As primeiras duas décadas do século XXI, no Brasil e no mundo globalizado, foram marcadas por consideráveis avanços científicos, dentre os quais destacam-se as tecnologias de informação e comunicação. Nesse sentido, tal panorama promoveu a ampliação do acesso ao conhecimento por intermédio das redes sociais e mídias virtuais, revolucionando, principalmente, o modo como a economia funciona na contemporaniedade, resultando em uma desigualdade digital, na obsolescência das profissões e desencadeando o fenômeno chamado “Darwinismo digital”.

Em uma primeira análise, vale ressaltar que, dentro do contexto da economia digital brasileira, ainda existem muitos desafios que precisam ser enfrentados, dentre eles, a questão da desigualdade digital, que acaba por prejudicar a parcela da sociedade que está menos ciente aos benefícios que a tecnologia pode trazer, como por exemplo, os idosos. Se antes era um problema mandar uma mensagem no Whatsapp ou então usar o Google para fazer uma pesquisa, hoje o problema é um pouco mais complexo, como fazer um pagamento de uma compra via Pix. Além disso, o conceito “cidadania digital”, que é o uso responsável das tecnologias pelos cidadãos, o direito e o dever de saber usar corretamente as inovações tecnológicas que surgem no mundo, não é plenamente garantido, uma vez que nem todos sabem se relacionar com as informações da internet.

Outrossim, ao mesmo tempo em que as tecnologias e dispositivos digitais proporcionam facilidade na vida dos indivíduos e vantagens competitivas às empresas, criam incerteza, uma vez que alguns processos, competências e profissões ficam cada vez mais obsoletas. Quanto mais se compreende os mecanismos bioquímicos que sustentam as emoções, os desejos e as escolhas humanas, melhores podem se tornar os computadores na análise do comportamento humano, na previsão de decisões humanas, e na substituição de motoristas, profissionais de finanças e advogados humanos. Dessa forma, a substituição total de habilidades exclusivamente humanas é uma realidade cada vez mais próxima.

Destarte, percebe-se a conjuntura à digitalização da economia na sociedade no que se refere às consequências do desequilíbrio econômico e social.
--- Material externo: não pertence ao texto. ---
(** * STM32 resource-isolation firewall drivers: RIF, RIFSC, RISAF, ETZPC

    Shallow embedding of the access-arbitration code of
    [core/drivers/firewall/stm32_rif.c], [stm32_rifsc.c], [stm32_risaf.c]
    and [stm32_etzpc.c], with the properties proved about it.

    Machine integers are [Z] with the wrap-around written out; registers
    are reached through an MMIO monad whose runs are logged as a trace of
    read and write events, so that "no register is written" is a statement
    about the trace. *)

From Stdlib Require Import ZArith List Bool Lia.
From stdpp Require Import base list.
Import ListNotations.

Local Open Scope Z_scope.
Local Open Scope bool_scope.

(* ===================================================================== *)
(** * Part I: definitions *)
(* ===================================================================== *)

(** ** 32-bit words *)

Definition wrap32 (x : Z) : Z := x mod 2 ^ 32.

Definition in_u32 (x : Z) : Prop := 0 <= x < 2 ^ 32.

(** C truth value of a word: non-zero. *)
Definition nz (x : Z) : bool := negb (x =? 0).

(** [~x] on a [uint32_t]. *)
Definition not32 (x : Z) : Z := Z.lxor (wrap32 x) 0xFFFFFFFF.

(** Modelled from the spec: [util.h] is not among the sources. [BIT(nr)] is
    the single-bit mask [UINT32_C(1) << nr] and [GENMASK_32(h, l)] the mask
    of bits [l..h] of a 32-bit word. The C shifts behind them are defined
    for bit positions 0 to 31 only, and that is the range in which these
    definitions stand for the macros: a statement that depends on the value
    of a mask keeps its bit positions in that range. *)
Definition BIT (nr : Z) : Z := wrap32 (Z.shiftl 1 nr).

Definition GENMASK_32 (h l : Z) : Z :=
  Z.land (wrap32 (Z.shiftl 0xFFFFFFFF l)) (Z.shiftr 0xFFFFFFFF (32 - 1 - h)).

(** [__builtin_clz] on a non-zero 32-bit word. *)
Definition clz32 (x : Z) : Z := 31 - Z.log2 x.

(** ** Result codes *)

Inductive TEE_Result : Type :=
| TEE_SUCCESS
| TEE_ERROR_GENERIC
| TEE_ERROR_ACCESS_DENIED
| TEE_ERROR_BAD_PARAMETERS
| TEE_ERROR_ITEM_NOT_FOUND
| TEE_ERROR_NOT_SUPPORTED
| TEE_ERROR_OUT_OF_MEMORY
| TEE_ERROR_DEFER_DRIVER_INIT.

Definition TEE_Result_eqb (a b : TEE_Result) : bool :=
  match a, b with
  | TEE_SUCCESS, TEE_SUCCESS
  | TEE_ERROR_GENERIC, TEE_ERROR_GENERIC
  | TEE_ERROR_ACCESS_DENIED, TEE_ERROR_ACCESS_DENIED
  | TEE_ERROR_BAD_PARAMETERS, TEE_ERROR_BAD_PARAMETERS
  | TEE_ERROR_ITEM_NOT_FOUND, TEE_ERROR_ITEM_NOT_FOUND
  | TEE_ERROR_NOT_SUPPORTED, TEE_ERROR_NOT_SUPPORTED
  | TEE_ERROR_OUT_OF_MEMORY, TEE_ERROR_OUT_OF_MEMORY
  | TEE_ERROR_DEFER_DRIVER_INIT, TEE_ERROR_DEFER_DRIVER_INIT => true
  | _, _ => false
  end.

(** [if (res)] on a [TEE_Result]: any code but success. *)
Definition is_error (r : TEE_Result) : bool := negb (TEE_Result_eqb r TEE_SUCCESS).

(** ** The MMIO monad

    A driver routine is a tree of register reads and writes that ends in a
    value or in [panic()]. *)

Inductive mmio (A : Type) : Type :=
| Ret (a : A)
| Panic
| Read32 (addr : Z) (k : Z -> mmio A)
| Write32 (addr val : Z) (k : mmio A)
| Read8 (addr : Z) (k : Z -> mmio A).

Arguments Ret {A} a.
Arguments Panic {A}.
Arguments Read32 {A} addr k.
Arguments Write32 {A} addr val k.
Arguments Read8 {A} addr k.

Fixpoint bind {A B : Type} (m : mmio A) (f : A -> mmio B) : mmio B :=
  match m with
  | Ret a => f a
  | Panic => Panic
  | Read32 addr k => Read32 addr (fun v => bind (k v) f)
  | Write32 addr val k => Write32 addr val (bind k f)
  | Read8 addr k => Read8 addr (fun v => bind (k v) f)
  end.

Notation "x <- m ;; k" := (bind m (fun x => k))
  (at level 100, m at next level, right associativity).
Notation "m ;;; k" := (bind m (fun _ => k))
  (at level 100, right associativity).

(** The hardware behind the registers. A read may change the device state:
    another compartment can take or drop a semaphore between two accesses. *)
Record device : Type := {
  hw : Type;
  hw_read : hw -> Z -> Z * hw;
  hw_write : hw -> Z -> Z -> hw
}.

Inductive event : Type :=
| EvRead (addr val : Z)
| EvWrite (addr val : Z)
| EvRead8 (addr val : Z).

Inductive outcome (A : Type) : Type :=
| Done (a : A)
| Panicked.

Arguments Done {A} a.
Arguments Panicked {A}.

(** Running a routine on a device: the outcome, the final device state and
    the register accesses in program order. A read yields a 32-bit word, a
    byte read the low eight bits of what the device answers. *)
Fixpoint run {A : Type} (d : device) (m : mmio A) (s : hw d)
  : outcome A * hw d * list event :=
  match m with
  | Ret a => (Done a, s, [])
  | Panic => (Panicked, s, [])
  | Read32 addr k =>
      let '(v, s1) := hw_read d s addr in
      let '(r, s2, t) := run d (k (wrap32 v)) s1 in
      (r, s2, EvRead addr (wrap32 v) :: t)
  | Write32 addr val k =>
      let '(r, s2, t) := run d k (hw_write d s addr val) in
      (r, s2, EvWrite addr val :: t)
  | Read8 addr k =>
      let '(v, s1) := hw_read d s addr in
      let '(r, s2, t) := run d (k (v mod 2 ^ 8)) s1 in
      (r, s2, EvRead8 addr (v mod 2 ^ 8) :: t)
  end.

Definition is_write (e : event) : bool :=
  match e with EvWrite _ _ => true | EvRead _ _ | EvRead8 _ _ => false end.

Definition writes_of (t : list event) : list event := filter (fun e => is_write e = true) t.

(** A plain register file: every register keeps the last value written. *)
Definition regfile : device := {|
  hw := Z -> Z;
  hw_read := fun m a => (m a, m);
  hw_write := fun m a v => fun a' => if a' =? a then v else m a'
|}.

(** Modelled from the spec: [io.h] is not among the sources; the MMIO
    intrinsics are the provided platform-abstraction layer. The set/clear
    helpers are read-modify-write sequences on one register. *)
Definition io_read32 (addr : Z) : mmio Z := Read32 addr (fun v => Ret v).

Definition io_write32 (addr val : Z) : mmio unit := Write32 addr val (Ret tt).

Definition io_read8 (addr : Z) : mmio Z := Read8 addr (fun v => Ret v).

Definition io_setbits32 (addr set_mask : Z) : mmio unit :=
  v <- io_read32 addr ;; io_write32 addr (Z.lor v set_mask).

Definition io_clrbits32 (addr clear_mask : Z) : mmio unit :=
  v <- io_read32 addr ;; io_write32 addr (Z.land v (not32 clear_mask)).

Definition io_clrsetbits32 (addr clear_mask set_mask : Z) : mmio unit :=
  v <- io_read32 addr ;;
  io_write32 addr (Z.lor (Z.land v (not32 clear_mask)) set_mask).

(** Modelled from the spec: [stm32_shared_io.c] is not among the sources;
    the [_stm32shregs] variants take a spinlock around the same
    read-modify-write. *)
Definition io_setbits32_stm32shregs := io_setbits32.
Definition io_clrbits32_stm32shregs := io_clrbits32.
Definition io_clrsetbits32_stm32shregs := io_clrsetbits32.

(** ** [stm32_rif.h]: the CID-filtering word and the semaphore register *)

Definition _CIDCFGR_CFEN : Z := BIT 0.
Definition _CIDCFGR_SCID_SHIFT : Z := 4.
Definition _CIDCFGR_SEMEN : Z := BIT 1.
Definition _CIDCFGR_SEMWL_SHIFT : Z := 16.
Definition _CIDCFGR_SEMWL (x : Z) : Z := BIT (_CIDCFGR_SEMWL_SHIFT + x).

Definition _SEMCR_MUTEX : Z := BIT 0.
Definition _SEMCR_SEMCID_SHIFT : Z := 4.
Definition _SEMCR_SEMCID_MASK : Z := GENMASK_32 6 4.

Definition MAX_CID_BITFIELD : Z := 3.
Definition MAX_CID_SUPPORTED : Z := 7.

(** Modelled from the spec: the dt-bindings header is not among the
    sources; compartment 1 is the secure compartment running this code. *)
Definition RIF_CID0 : Z := 0.
Definition RIF_CID1 : Z := 1.

Definition SCID_OK (cidcfgr scid_m cid : Z) : bool :=
  (Z.land cidcfgr scid_m =? wrap32 (Z.shiftl cid _CIDCFGR_SCID_SHIFT))
  && negb (nz (Z.land cidcfgr _CIDCFGR_SEMEN)).

Definition SEM_EN_AND_OK (cidcfgr wl : Z) : bool :=
  nz (Z.land cidcfgr _CIDCFGR_CFEN)
  && nz (Z.land cidcfgr _CIDCFGR_SEMEN)
  && nz (Z.land cidcfgr (_CIDCFGR_SEMWL wl)).

(** The [CFG_STM32_RIF] variant. *)
Definition SEM_MODE_INCORRECT (cidcfgr : Z) : bool :=
  negb (nz (Z.land cidcfgr _CIDCFGR_CFEN))
  || negb (nz (Z.land cidcfgr _CIDCFGR_SEMEN))
  || (negb (nz (Z.land cidcfgr (_CIDCFGR_SEMWL RIF_CID1)))
      && nz (Z.land cidcfgr _CIDCFGR_SEMEN)).

(** ** [stm32_rif.c] *)

Definition msb_nb_cid_supp (nb_cid_supp : Z) : Z :=
  4 * 8 - clz32 (Z.lor nb_cid_supp 1) - 1.
(** * addStyles: the runtime that injects and updates style elements

    A shallow embedding of [addStyles.js]: the identity-keyed registry
    [stylesInDom], the grouping of the input list into style descriptors
    ([listToStyles]), the element inserter, the three part-update
    strategies and the public entry point with its [update] closure.

    JavaScript objects that are compared with [===] (style descriptors,
    registry entries, DOM nodes, object URLs) are represented by the
    number under which they were allocated; everything the module keeps
    in module-level variables is a field of the explicit [state]. *)

From stdpp Require Import gmap strings list fin_maps.
From Stdlib Require Import ZArith Lia.

Set Default Proof Using "Type".

(** ** Data model *)

(** DOM nodes and object URLs are named by natural numbers. *)
Notation node := nat (only parsing).
Notation url := nat (only parsing).

(** An input tuple [[id, css, media, sourceMap]]. *)
Record Item := mkItem {
  item_id : Z;
  item_css : string;
  item_media : string;
  item_sourceMap : option string
}.

(** [{ css, media, sourceMap }]; [None] is [undefined]. *)
Record Part := mkPart {
  css : string;
  media : string;
  sourceMap : option string
}.

(** [{ id, parts }]; [s_ref] is the identity of the descriptor object. *)
Record Style := mkStyle {
  s_ref : nat;
  s_id : Z;
  s_parts : list Part
}.

#[global] Instance Part_eq_dec : EqDecision Part.
Proof. solve_decision. Defined.

#[global] Instance Item_eq_dec : EqDecision Item.
Proof. solve_decision. Defined.

#[global] Instance Style_eq_dec : EqDecision Style.
Proof. solve_decision. Defined.

(** Truthiness of a JavaScript string, and of an optional one. *)
Definition truthy (s : string) : bool :=
  if decide (s = EmptyString) then false else true.

Definition truthy_opt (o : option string) : bool :=
  match o with
  | Some s => truthy s
  | None => false
  end.

(** ** listToStyles *)

Definition part_of_item (item : Item) : Part :=
  {| css := item_css item; media := item_media item;
     sourceMap := item_sourceMap item |}.

Definition push_part (part : Part) (s : Style) : Style :=
  {| s_ref := s_ref s; s_id := s_id s; s_parts := s_parts s ++ [part] |}.
(** * An interrupt driven software timer for Arduino: the scheduler of
    [Timer.cpp] / [Timer.h] over the pointer list of [List.cpp] / [List.h].

    The development is a shallow embedding.  The C++ objects become records,
    the member functions become functions on those records, and the caller
    owned [timeElement] objects live in an explicit store that is indexed by
    their address, because the list keeps addresses only and several slots may
    hold the same address.

    Integer widths.  The time registers are [uint16_t]; they are modelled in
    [Z] with the wrap-around written out ([u16], [Z.land], [Z.lor]).  The
    counter of the list and all loop indices are [uint8_t]; every increment of
    one of them in the source sits behind a guard [i < m_Counter] or
    [m_Counter < MAX_LIST_PTRS], and every decrement behind [i > index] or
    [index < m_Counter], so none of them can wrap; they are modelled in [nat].

    Interrupt masking ([SREG], [noInterrupts], [ATOMIC_BLOCK]) has no
    counterpart here: every operation of the model runs to completion. *)

From Stdlib Require Import ZArith Lia.
From stdpp Require Import base numbers list functions sorting.

(** ** Machine integers *)

Definition u16 (x : Z) : Z := (x mod 65536)%Z.

(** ** [timeElement] (Timer.h) *)

(** Addresses of [timeElement] objects; [null] is the null pointer. *)
Definition ptr := nat.
Bind Scope nat_scope with ptr.
Definition null : ptr := 0.

Record timeElement := mk_timeElement {
  _timeOut : Z;      (* uint16_t: the future expiration time *)
  _timePeriod : Z;   (* uint16_t: ticks between callbacks *)
  _repeats : Z;      (* uint16_t: 0 means never stop *)
  _callBack : Z;     (* timerCallBack_t: address of the callback *)
  _arg : Z           (* void *: passed along to the callback *)
}.

(** One execution of [callFunction]: the object it ran on, the function called,
    the argument passed, and the object as the callback finds it on entry. *)
Record Call := mk_Call {
  call_this : ptr;
  call_fn : Z;
  call_arg : Z;
  call_view : timeElement
}.

Definition getTimePeriod (te : timeElement) : Z := _timePeriod te.
Definition getTimeOut (te : timeElement) : Z := _timeOut te.
Definition getRemaining (te : timeElement) : Z := _repeats te.

(** [void setTimeOut (uint16_t to) {_timeOut = to & 0x7FFF;}]; the conversion
    of the argument to [uint16_t] is part of the call. *)
Definition setTimeOut (to : Z) (te : timeElement) : timeElement :=
  {| _timeOut := Z.land (u16 to) 0x7FFF;
     _timePeriod := _timePeriod te;
     _repeats := _repeats te;
     _callBack := _callBack te;
     _arg := _arg te |}.

(** [return _timeOut = (_timePeriod + _timeOut) & 0x7fff;] *)
Definition updateTimeOut (te : timeElement) : Z * timeElement :=
  let t := Z.land (u16 (_timePeriod te + _timeOut te)) 0x7fff in
  (t, {| _timeOut := t;
         _timePeriod := _timePeriod te;
         _repeats := _repeats te;
         _callBack := _callBack te;
         _arg := _arg te |}).

(** [void callFunction () {( *_callBack) (_arg);}] *)
Definition callFunction (this : ptr) (te : timeElement) : Call :=
  {| call_this := this; call_fn := _callBack te; call_arg := _arg te;
     call_view := te |}.

Definition set_repeats (r : Z) (te : timeElement) : timeElement :=
  {| _timeOut := _timeOut te;
     _timePeriod := _timePeriod te;
     _repeats := r;
     _callBack := _callBack te;
     _arg := _arg te |}.

(** [timeElement::clockAlarm]: the call that was made, the returned flag and
    the object afterwards. *)
Definition clockAlarm (this : ptr) (te : timeElement)
  : Call * bool * timeElement :=
  let c := callFunction this te in
  if negb (0 =? _repeats te)%Z then
    let te' := set_repeats (u16 (_repeats te - 1)) te in
    if (0 =? _repeats te')%Z then (c, false, te')
    else (c, true, te')
  else (c, true, te).
Definition mini_jinja : Jinja :=
  {| dir_exists := fun d => String.eqb d "templates";
     render_file := fun dir name context =>
       if String.eqb name "welcome.html"
       then Ok (Py.str (substitute context None
                          (Py.chars "<p>Hello {{user_name}},</p>")))
       else Raise (TemplateError name);
     render_text := fun text context =>
       Ok (Py.str (substitute context None (Py.chars text))) |}.

Definition ann_context : gmap string pyval :=
  {[ "user_name"%string := PStr "Ann" ]}.

(** A message without recipient. *)
Definition no_recipient_message : EmailMessage := plain_message (Several []).


(** ["a@b.co\n"]: an address followed by a newline. *)
Definition address_with_newline : string :=
  Py.str (Py.chars "a@b.co" ++ [Re.newline]).

(** A name whose extension alone is longer than 255 characters:
    ["a."] followed by 300 times ["x"]. *)
Definition long_extension_name : string :=
  Py.str (Py.chars "a." ++ repeat "x"%char 300).

(** A 300-character name that ends in [".txt"]. *)
Definition long_txt_name : string :=
  Py.str (repeat "n"%char 296 ++ Py.chars ".txt").

(* ===================================================================== *)
(** ** Properties of the validator *)
(* ===================================================================== *)

Section Validator.

Lemma rep_spec cls lo k pos s :
  Re.rep cls lo k pos s = true <->
  exists pre post,
    s = pre ++ post /\ Forall (fun c => cls c = true) pre
    /\ (lo <= length pre)%nat /\ k (pos + length pre)%nat post = true.
Proof.
  revert lo pos. induction s as [|c s IH]; intros lo pos; simpl.
  - rewrite andb_true_iff, Nat.eqb_eq. split.
    + intros [-> Hk]. exists [], []. simpl. rewrite Nat.add_0_r. auto.
    + intros (pre & post & Heq & _ & Hlo & Hk).
      symmetry in Heq. apply app_eq_nil in Heq as [-> ->].
      simpl in *. rewrite Nat.add_0_r in Hk. split; [lia | done].
  - rewrite orb_true_iff, !andb_true_iff, Nat.eqb_eq, IH. split.
    + intros [[Hc (pre & post & -> & Hall & Hlo & Hk)] | [-> Hk]].
      * exists (c :: pre), post. simpl. repeat split; auto; try lia.
        by rewrite Nat.add_succ_r.
      * exists [], (c :: s). simpl. rewrite Nat.add_0_r. auto.
    + intros (pre & post & Heq & Hall & Hlo & Hk).
      destruct pre as [|c' pre]; simpl in *.
      * right. subst post. rewrite Nat.add_0_r in Hk. split; [lia | done].
      * injection Heq as <- ->. inversion Hall; subst. left. split; auto.
        exists pre, post. repeat split; auto; try lia.
        by rewrite Nat.add_succ_r in Hk.
Qed.

Lemma is_char_true a c : Py.is_char a c = true <-> a = c.
Proof. apply Ascii.eqb_eq. Qed.

Lemma is_char_refl a : Py.is_char a a = true.
Proof. apply Ascii.eqb_refl. Qed.

Lemma at_eol_spec s :
  Re.at_eol s = true <-> s = [] \/ s = [Re.newline].
Proof.
  destruct s as [|c [|c' s]]; simpl; split; auto; try done.
  - intros H. right. apply is_char_true in H. by subst.
  - intros [H|H]; [done|]. injection H as <-. apply is_char_refl.
  - intros [H|H]; done.
Qed.

(** What the pattern of [validate_email] accepts: the address form,
    optionally followed by one newline. *)
Lemma run_email_pattern s :
  Re.run email_pattern 0 s = true <->
  address_form s \/ exists s', s = s' ++ [Re.newline] /\ address_form s'.
Proof.
  unfold email_pattern. simpl Re.run. rewrite rep_spec. split.
  - intros (l & post & -> & Hl & Hlo & Hk).
    destruct post as [|c post]; [done|].
    apply andb_true_iff in Hk as [Hc Hk]. apply is_char_true in Hc as <-.
    apply rep_spec in Hk as (d & post' & -> & Hd & Hdlo & Hk).
    destruct post' as [|c post']; [done|].
    apply andb_true_iff in Hk as [Hc Hk]. apply is_char_true in Hc as <-.
    apply rep_spec in Hk as (t & rest & -> & Ht & Htlo & Hk).
    rewrite andb_true_r in Hk. apply at_eol_spec in Hk as [-> | ->].
    + left. exists l, d, t. rewrite app_nil_r.
      repeat split; auto; intros ->; simpl in *; lia.
    + right. exists (l ++ "@"%char :: d ++ "."%char :: t). split.
      * by rewrite <- !app_assoc, <- !app_comm_cons, <- app_assoc.
      * exists l, d, t. repeat split; auto; intros ->; simpl in *; lia.
  - intros H.
    assert (exists l d t rest,
               s = l ++ "@"%char :: d ++ "."%char :: t ++ rest
               /\ l <> [] /\ Forall (fun c => local_char c = true) l
               /\ d <> [] /\ Forall (fun c => domain_char c = true) d
               /\ (2 <= length t)%nat
               /\ Forall (fun c => is_letter c = true) t
               /\ Re.at_eol rest = true)
      as (l & d & t & rest & -> & Hl0 & Hl & Hd0 & Hd & Ht2 & Ht & Hr).
    { destruct H as [(l & d & t & -> & ?) | (s' & -> & (l & d & t & -> & ?))].
      - exists l, d, t, []. rewrite app_nil_r. intuition.
      - exists l, d, t, [Re.newline]. split.
        + by rewrite <- !app_assoc, <- !app_comm_cons, <- app_assoc.
        + intuition. }
    exists l, ("@"%char :: d ++ "."%char :: t ++ rest).
    repeat split; auto.
    { destruct l; [done | simpl; lia]. }
    apply andb_true_iff. split; [apply is_char_refl|].
    apply rep_spec. exists d, ("."%char :: t ++ rest).
    repeat split; auto.
    { destruct d; [done | simpl; lia]. }
    apply andb_true_iff. split; [apply is_char_refl|].
    apply rep_spec. exists t, rest. repeat split; auto.
    by rewrite andb_true_r.
Qed.

Lemma validate_email_spec email :
  validate_email email = true <->
  address_form (Py.chars email)
  \/ exists s', Py.chars email = s' ++ [Re.newline] /\ address_form s'.
Proof. apply run_email_pattern. Qed.

Lemma address_form_last s :
  address_form s -> exists c, last s = Some c /\ is_letter c = true.
Proof.
  intros (l & d & t & -> & _ & _ & _ & _ & Ht2 & Ht).
  destruct (last t) as [c|] eqn:Hlast.
  - exists c. split.
    + change ("@"%char :: d ++ "."%char :: t)
        with (("@"%char :: d) ++ ("."%char :: t)).
      rewrite !last_app, last_cons. by rewrite Hlast.
    + apply last_Some in Hlast as [t' ->].
      apply Forall_app in Ht as [_ Ht]. by inversion Ht.
  - apply last_None in Hlast. subst t. simpl in Ht2. lia.
Qed.

(** The three addresses the specification names. *)
Lemma validate_email_examples :
  validate_email "a.b+c@example.co" = true
  /\ validate_email "not-an-email" = false
  /\ validate_email "a@b" = false.
Proof. repeat split; reflexivity. Qed.

(** C6 (the code departs from the claim): [validate_email] accepts
    ["a@b.co\n"], a string that is not of the form
    [local-part@domain.tld] since its last character is a newline and
    not a letter: the [$] of the pattern also matches just before a
    final newline. *)
Theorem validate_email_accepts_trailing_newline :
  validate_email address_with_newline = true
  /\ ~ address_form (Py.chars address_with_newline).
Proof.
  split; [reflexivity|].
  intros H. apply address_form_last in H as (c & Hlast & Hc).
  vm_compute in Hlast. injection Hlast as <-. vm_compute in Hc. done.
Qed.

(** Apart from that final newline the claim of C6 holds: a string with
    no newline at its end is accepted exactly when it has the address
    form. *)
Lemma validate_email_iff_form email :
  last (Py.chars email) <> Some Re.newline ->
  (validate_email email = true <-> address_form (Py.chars email)).
Proof.
  intros Hlast. rewrite validate_email_spec. split; [|auto].
  intros [H | (s' & Heq & _)]; [done|].
  exfalso. apply Hlast. rewrite Heq. by rewrite last_snoc.
Qed.

End Validator.

(* ===================================================================== *)
(** ** Properties of [sanitize_filename] *)
(* ===================================================================== *)

Section Sanitize.

Lemma chars_str l : Py.chars (Py.str l) = l.
Proof. apply list_ascii_of_string_of_list_ascii. Qed.

Lemma rfind_from_lower c l i found :
  -1 <= found -> 0 <= i -> -1 <= Py.rfind_from c l i found.
Proof.
  revert i found. induction l as [|x l IH]; intros i found Hf Hi; simpl.
  - done.
  - apply IH; [|lia]. destruct (Py.is_char c x); lia.
Qed.

Lemma rfind_lower c l : -1 <= Py.rfind c l.
Proof. apply rfind_from_lower; lia. Qed.

Lemma slice_split p k :
  0 <= k -> Py.slice_to p k ++ Py.slice_from p k = p.
Proof.
  intros Hk. unfold Py.slice_to, Py.slice_from.
  destruct (0 <=? k) eqn:E; [apply take_drop | lia].
Qed.

Lemma skip_leading_dots_app p i n dotIndex name ext :
  0 <= dotIndex ->
  skip_leading_dots p i n dotIndex = (name, ext) -> name ++ ext = p.
Proof.
  intros Hd. revert i. induction n as [|n IH]; intros i; simpl.
  - intros [= <- <-]. apply app_nil_r.
  - destruct (p !! Z.to_nat i) as [c|].
    + destruct (negb (Py.is_char "." c)).
      * intros [= <- <-]. by apply slice_split.
      * apply IH.
    + intros [= <- <-]. by apply slice_split.
Qed.

(** [os.path.splitext] cuts its argument in two. *)
Lemma splitext_app p name ext : splitext p = (name, ext) -> name ++ ext = p.
Proof.
  unfold splitext. destruct (Py.rfind "/" p <? Py.rfind "." p) eqn:E.
  - apply skip_leading_dots_app.
    pose proof (rfind_lower "/" p). lia.
  - intros [= <- <-]. apply app_nil_r.
Qed.

(** The replacement: the result of the substitution has the length of
    the name, holds no unsafe character, and differs from the name only
    where the name has one, where it has an underscore. *)
Lemma sub_class_unsafe l :
  length (Re.sub_class unsafe_char "_" l) = length l
  /\ forall (i : nat) c, l !! i = Some c ->
       Re.sub_class unsafe_char "_" l !! i
       = Some (if unsafe_char c then "_"%char else c).
Proof.
  unfold Re.sub_class. split; [apply length_map|].
  intros i c Hi. by rewrite list_lookup_fmap, Hi.
Qed.
Lemma visibility_sets_flag_and_class_witness :
  (pipWindowRef widgetSession = Some 1%positive /\
   closed (windows widgetSession 1%positive) = false) /\
  distraction (document (windows (Widget.step (Widget.VisibilityChange true) widgetSession)
                           1%positive)) = true /\
  (listening twoTasks = false /\
   Direct.step (Direct.VisibilityChange true) twoTasks = twoTasks) /\
  (listening (reachedDirect (take 2 hiddenWhileTiming)) = true /\
   isDistracted (Direct.step (Direct.VisibilityChange true)
                   (reachedDirect (take 2 hiddenWhileTiming))) = true).
Proof.
  split; [split; reflexivity|].
  split; [exact (proj2 (proj1 (visibility_sets_flag_and_class true widgetSession))
                   1%positive eq_refl eq_refl)|].
  split; [split; [reflexivity|
            exact (proj2 (proj2 (visibility_sets_flag_and_class true twoTasks)) eq_refl)]|].
  split; [reflexivity|].
  exact (proj1 (proj1 (proj2 (visibility_sets_flag_and_class true
                                (reachedDirect (take 2 hiddenWhileTiming)))) eq_refl)).
Defined.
Portanto, cabe ao Ministério da Educação promover palestras de público livre nas escolas sobre a digitalização da economia e seu impacto no cotidiano, visando aumentar o entendimento sobre o tema e diminuir a obsolescência profissional. Ademais, o Governo Federal deve divulgar informações referentes ao uso das ferramentas digitais por meio das mídias de comunicação, desse modo, abrangindo um maior público e reduzindo a questão da desigualdade digital.